#### [Goal of the exercise]
In the listing below, start your output at the line with "l) (targets q)." and end it after the line with "Lemma classified_may_grant k", copying every line exactly.

### Material for this task ###

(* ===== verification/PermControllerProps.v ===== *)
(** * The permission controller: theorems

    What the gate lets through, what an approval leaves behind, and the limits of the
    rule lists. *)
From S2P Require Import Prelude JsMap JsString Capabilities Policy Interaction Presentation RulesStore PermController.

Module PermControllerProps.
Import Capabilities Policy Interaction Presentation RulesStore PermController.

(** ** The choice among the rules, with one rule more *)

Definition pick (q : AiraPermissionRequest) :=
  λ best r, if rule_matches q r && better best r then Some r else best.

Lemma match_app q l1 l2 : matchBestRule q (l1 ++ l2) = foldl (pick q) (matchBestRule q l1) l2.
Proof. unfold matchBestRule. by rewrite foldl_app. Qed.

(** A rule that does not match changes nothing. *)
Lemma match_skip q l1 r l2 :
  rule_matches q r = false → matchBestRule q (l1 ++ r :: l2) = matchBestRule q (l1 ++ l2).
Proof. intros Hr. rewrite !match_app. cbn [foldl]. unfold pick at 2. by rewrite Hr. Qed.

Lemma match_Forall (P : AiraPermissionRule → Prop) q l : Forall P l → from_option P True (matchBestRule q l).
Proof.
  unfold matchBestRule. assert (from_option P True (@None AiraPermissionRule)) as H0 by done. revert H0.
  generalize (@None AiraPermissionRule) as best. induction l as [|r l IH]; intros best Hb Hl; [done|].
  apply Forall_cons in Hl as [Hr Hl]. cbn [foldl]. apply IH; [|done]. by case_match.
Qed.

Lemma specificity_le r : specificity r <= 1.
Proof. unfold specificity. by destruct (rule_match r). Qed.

###
### Material for this task ###

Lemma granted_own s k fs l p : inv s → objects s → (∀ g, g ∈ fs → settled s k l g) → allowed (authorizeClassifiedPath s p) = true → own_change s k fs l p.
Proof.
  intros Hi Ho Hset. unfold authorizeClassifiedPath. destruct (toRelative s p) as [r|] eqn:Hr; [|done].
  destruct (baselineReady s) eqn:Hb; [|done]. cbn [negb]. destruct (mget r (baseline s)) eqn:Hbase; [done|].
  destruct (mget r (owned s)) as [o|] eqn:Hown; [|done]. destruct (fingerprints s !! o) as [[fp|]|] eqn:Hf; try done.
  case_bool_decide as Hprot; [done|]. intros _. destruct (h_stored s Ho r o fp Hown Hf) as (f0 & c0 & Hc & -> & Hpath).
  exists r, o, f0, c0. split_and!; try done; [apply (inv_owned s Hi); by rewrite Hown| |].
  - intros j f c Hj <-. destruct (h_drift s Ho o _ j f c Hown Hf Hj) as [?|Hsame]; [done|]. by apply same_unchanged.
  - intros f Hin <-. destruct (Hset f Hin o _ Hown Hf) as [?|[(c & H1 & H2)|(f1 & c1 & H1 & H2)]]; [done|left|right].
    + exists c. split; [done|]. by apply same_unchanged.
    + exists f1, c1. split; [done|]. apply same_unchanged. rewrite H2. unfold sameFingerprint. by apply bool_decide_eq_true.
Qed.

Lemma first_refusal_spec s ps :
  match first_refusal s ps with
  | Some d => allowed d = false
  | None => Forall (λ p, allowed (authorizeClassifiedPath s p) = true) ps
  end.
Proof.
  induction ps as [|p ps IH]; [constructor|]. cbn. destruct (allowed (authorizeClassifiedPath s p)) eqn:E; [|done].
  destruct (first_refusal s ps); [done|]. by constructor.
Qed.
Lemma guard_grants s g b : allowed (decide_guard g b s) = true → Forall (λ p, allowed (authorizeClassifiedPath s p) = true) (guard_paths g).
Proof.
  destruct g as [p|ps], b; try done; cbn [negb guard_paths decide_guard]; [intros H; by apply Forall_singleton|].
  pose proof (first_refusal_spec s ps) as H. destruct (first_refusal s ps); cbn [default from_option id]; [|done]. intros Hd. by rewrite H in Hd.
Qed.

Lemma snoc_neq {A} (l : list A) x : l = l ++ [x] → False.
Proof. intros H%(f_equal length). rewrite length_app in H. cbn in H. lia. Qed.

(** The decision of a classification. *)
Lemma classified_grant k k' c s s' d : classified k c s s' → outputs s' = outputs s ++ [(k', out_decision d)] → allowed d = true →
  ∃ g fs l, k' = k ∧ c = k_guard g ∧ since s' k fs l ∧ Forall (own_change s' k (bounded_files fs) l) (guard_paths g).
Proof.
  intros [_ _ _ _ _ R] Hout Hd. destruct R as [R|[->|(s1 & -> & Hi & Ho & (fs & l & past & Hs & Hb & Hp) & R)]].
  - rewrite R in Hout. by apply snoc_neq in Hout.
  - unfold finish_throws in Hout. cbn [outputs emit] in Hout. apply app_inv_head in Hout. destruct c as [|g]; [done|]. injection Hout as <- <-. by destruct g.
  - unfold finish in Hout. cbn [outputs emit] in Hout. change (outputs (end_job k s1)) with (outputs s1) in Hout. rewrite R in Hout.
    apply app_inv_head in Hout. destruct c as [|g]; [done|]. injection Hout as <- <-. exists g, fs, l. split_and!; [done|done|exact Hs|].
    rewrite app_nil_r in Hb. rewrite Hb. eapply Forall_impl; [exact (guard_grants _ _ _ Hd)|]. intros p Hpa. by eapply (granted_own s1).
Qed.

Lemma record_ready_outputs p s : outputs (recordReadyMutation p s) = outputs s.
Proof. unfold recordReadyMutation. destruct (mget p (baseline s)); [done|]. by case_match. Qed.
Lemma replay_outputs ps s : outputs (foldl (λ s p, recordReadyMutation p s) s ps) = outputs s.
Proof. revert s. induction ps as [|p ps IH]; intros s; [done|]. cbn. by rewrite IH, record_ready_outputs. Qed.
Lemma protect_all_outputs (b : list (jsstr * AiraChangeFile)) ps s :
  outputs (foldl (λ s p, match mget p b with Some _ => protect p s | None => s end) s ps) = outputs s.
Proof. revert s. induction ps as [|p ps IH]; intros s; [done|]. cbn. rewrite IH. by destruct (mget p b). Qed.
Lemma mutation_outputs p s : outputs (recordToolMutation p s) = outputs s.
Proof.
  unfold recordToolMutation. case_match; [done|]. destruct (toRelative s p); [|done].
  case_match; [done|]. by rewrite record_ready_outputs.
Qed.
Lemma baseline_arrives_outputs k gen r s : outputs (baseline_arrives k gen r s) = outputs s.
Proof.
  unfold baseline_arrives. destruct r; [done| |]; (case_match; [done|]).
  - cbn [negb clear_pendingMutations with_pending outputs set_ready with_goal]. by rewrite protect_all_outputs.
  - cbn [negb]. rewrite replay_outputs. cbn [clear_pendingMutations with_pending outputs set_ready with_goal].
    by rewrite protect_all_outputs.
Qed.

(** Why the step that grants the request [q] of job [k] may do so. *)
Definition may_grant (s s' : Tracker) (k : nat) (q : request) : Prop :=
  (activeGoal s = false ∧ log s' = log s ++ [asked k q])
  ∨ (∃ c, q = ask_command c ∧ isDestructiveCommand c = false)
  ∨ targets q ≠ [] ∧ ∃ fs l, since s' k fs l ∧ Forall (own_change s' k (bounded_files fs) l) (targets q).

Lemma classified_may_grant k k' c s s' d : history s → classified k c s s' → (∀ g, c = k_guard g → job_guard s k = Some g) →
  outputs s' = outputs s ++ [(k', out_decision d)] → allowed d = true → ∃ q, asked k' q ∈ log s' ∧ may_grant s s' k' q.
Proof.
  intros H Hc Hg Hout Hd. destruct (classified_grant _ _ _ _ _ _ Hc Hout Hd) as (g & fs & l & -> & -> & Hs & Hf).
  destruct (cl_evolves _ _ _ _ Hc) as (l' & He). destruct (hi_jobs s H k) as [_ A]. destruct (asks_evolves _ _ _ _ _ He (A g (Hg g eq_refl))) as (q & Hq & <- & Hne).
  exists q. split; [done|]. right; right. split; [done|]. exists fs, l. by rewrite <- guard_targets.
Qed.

###

#### [Your solution]
  ∨ targets q ≠ [] ∧ ∃ fs l, since s' k fs l ∧ Forall (own_change s' k (bounded_files fs) l) (targets q).

Lemma classified_may_grant k k' c s s' d : history s → classified k c s s' → (∀ g, c = k_guard g → job_guard s k = Some g) →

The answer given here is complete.